Return only what lies between the first line of the entries and the line containing "#[local] Existing Instance plain_toast.", both lines included.

Saved data entries:
━━━━━━━━━━━━━━━━

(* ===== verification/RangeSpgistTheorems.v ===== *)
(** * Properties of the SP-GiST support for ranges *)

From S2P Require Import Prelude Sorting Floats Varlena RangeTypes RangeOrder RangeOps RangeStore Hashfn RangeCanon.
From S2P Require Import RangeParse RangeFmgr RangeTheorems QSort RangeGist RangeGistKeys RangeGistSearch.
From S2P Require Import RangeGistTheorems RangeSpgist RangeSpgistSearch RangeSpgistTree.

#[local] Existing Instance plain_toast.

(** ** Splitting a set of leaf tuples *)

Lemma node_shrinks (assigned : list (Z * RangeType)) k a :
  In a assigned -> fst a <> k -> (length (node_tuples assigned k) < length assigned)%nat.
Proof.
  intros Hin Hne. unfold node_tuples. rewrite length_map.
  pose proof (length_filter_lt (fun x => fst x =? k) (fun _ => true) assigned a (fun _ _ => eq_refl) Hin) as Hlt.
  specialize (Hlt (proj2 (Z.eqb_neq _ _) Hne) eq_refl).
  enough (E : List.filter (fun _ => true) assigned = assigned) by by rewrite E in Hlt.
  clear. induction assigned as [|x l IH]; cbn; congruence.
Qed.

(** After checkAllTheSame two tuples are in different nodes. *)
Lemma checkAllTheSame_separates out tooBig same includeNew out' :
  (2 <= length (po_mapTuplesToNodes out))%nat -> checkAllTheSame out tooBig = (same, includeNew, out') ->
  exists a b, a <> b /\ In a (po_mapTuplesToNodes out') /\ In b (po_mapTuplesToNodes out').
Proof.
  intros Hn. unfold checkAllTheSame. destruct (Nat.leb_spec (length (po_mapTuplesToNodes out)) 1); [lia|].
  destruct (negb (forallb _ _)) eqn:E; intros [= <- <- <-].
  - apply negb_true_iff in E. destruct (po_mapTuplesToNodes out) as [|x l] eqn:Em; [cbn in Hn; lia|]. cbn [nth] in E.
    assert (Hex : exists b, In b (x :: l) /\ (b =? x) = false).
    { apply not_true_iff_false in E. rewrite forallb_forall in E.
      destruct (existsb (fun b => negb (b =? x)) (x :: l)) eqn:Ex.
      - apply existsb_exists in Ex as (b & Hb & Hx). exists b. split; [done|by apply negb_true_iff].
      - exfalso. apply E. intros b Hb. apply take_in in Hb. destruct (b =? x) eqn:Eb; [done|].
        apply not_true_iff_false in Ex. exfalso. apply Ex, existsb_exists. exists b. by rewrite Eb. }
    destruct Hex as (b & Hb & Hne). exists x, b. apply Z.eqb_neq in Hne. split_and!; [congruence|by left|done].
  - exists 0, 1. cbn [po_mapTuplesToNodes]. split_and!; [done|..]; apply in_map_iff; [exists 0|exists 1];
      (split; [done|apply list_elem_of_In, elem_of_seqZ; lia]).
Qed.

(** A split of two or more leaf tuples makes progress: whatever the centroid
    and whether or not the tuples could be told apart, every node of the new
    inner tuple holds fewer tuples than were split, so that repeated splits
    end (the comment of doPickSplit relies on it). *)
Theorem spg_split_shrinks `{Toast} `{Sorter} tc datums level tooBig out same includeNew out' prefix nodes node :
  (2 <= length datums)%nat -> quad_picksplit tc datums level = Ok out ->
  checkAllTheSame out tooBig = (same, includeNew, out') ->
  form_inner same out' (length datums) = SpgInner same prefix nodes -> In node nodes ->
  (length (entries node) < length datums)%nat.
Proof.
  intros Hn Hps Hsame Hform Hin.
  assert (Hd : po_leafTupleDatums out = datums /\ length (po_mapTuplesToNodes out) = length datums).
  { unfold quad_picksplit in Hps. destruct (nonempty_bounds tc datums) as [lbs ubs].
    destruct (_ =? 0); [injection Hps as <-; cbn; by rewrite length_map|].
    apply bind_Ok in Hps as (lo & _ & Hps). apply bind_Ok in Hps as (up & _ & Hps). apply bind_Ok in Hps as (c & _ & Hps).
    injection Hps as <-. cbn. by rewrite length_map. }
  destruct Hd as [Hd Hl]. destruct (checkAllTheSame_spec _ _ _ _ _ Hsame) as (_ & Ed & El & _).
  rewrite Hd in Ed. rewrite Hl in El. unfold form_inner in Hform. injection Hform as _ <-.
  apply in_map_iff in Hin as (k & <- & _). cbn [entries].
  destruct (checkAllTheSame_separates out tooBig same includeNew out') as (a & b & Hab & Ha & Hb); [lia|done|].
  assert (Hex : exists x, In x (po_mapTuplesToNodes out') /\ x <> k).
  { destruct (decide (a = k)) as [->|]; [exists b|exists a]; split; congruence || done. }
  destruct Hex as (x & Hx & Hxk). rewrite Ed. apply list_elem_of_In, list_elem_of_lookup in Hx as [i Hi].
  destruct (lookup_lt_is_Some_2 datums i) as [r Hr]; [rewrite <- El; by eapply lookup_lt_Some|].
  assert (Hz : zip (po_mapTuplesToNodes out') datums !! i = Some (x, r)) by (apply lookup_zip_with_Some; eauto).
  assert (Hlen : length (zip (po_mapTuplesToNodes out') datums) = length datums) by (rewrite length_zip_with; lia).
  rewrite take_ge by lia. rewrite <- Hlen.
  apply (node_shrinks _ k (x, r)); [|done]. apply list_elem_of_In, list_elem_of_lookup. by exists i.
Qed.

━━━━━━━━━━━━━━━━

EXPECTED ANSWER:
(* ===== verification/RangeSpgistTheorems.v ===== *)
(** * Properties of the SP-GiST support for ranges *)

From S2P Require Import Prelude Sorting Floats Varlena RangeTypes RangeOrder RangeOps RangeStore Hashfn RangeCanon.
From S2P Require Import RangeParse RangeFmgr RangeTheorems QSort RangeGist RangeGistKeys RangeGistSearch.
From S2P Require Import RangeGistTheorems RangeSpgist RangeSpgistSearch RangeSpgistTree.

#[local] Existing Instance plain_toast.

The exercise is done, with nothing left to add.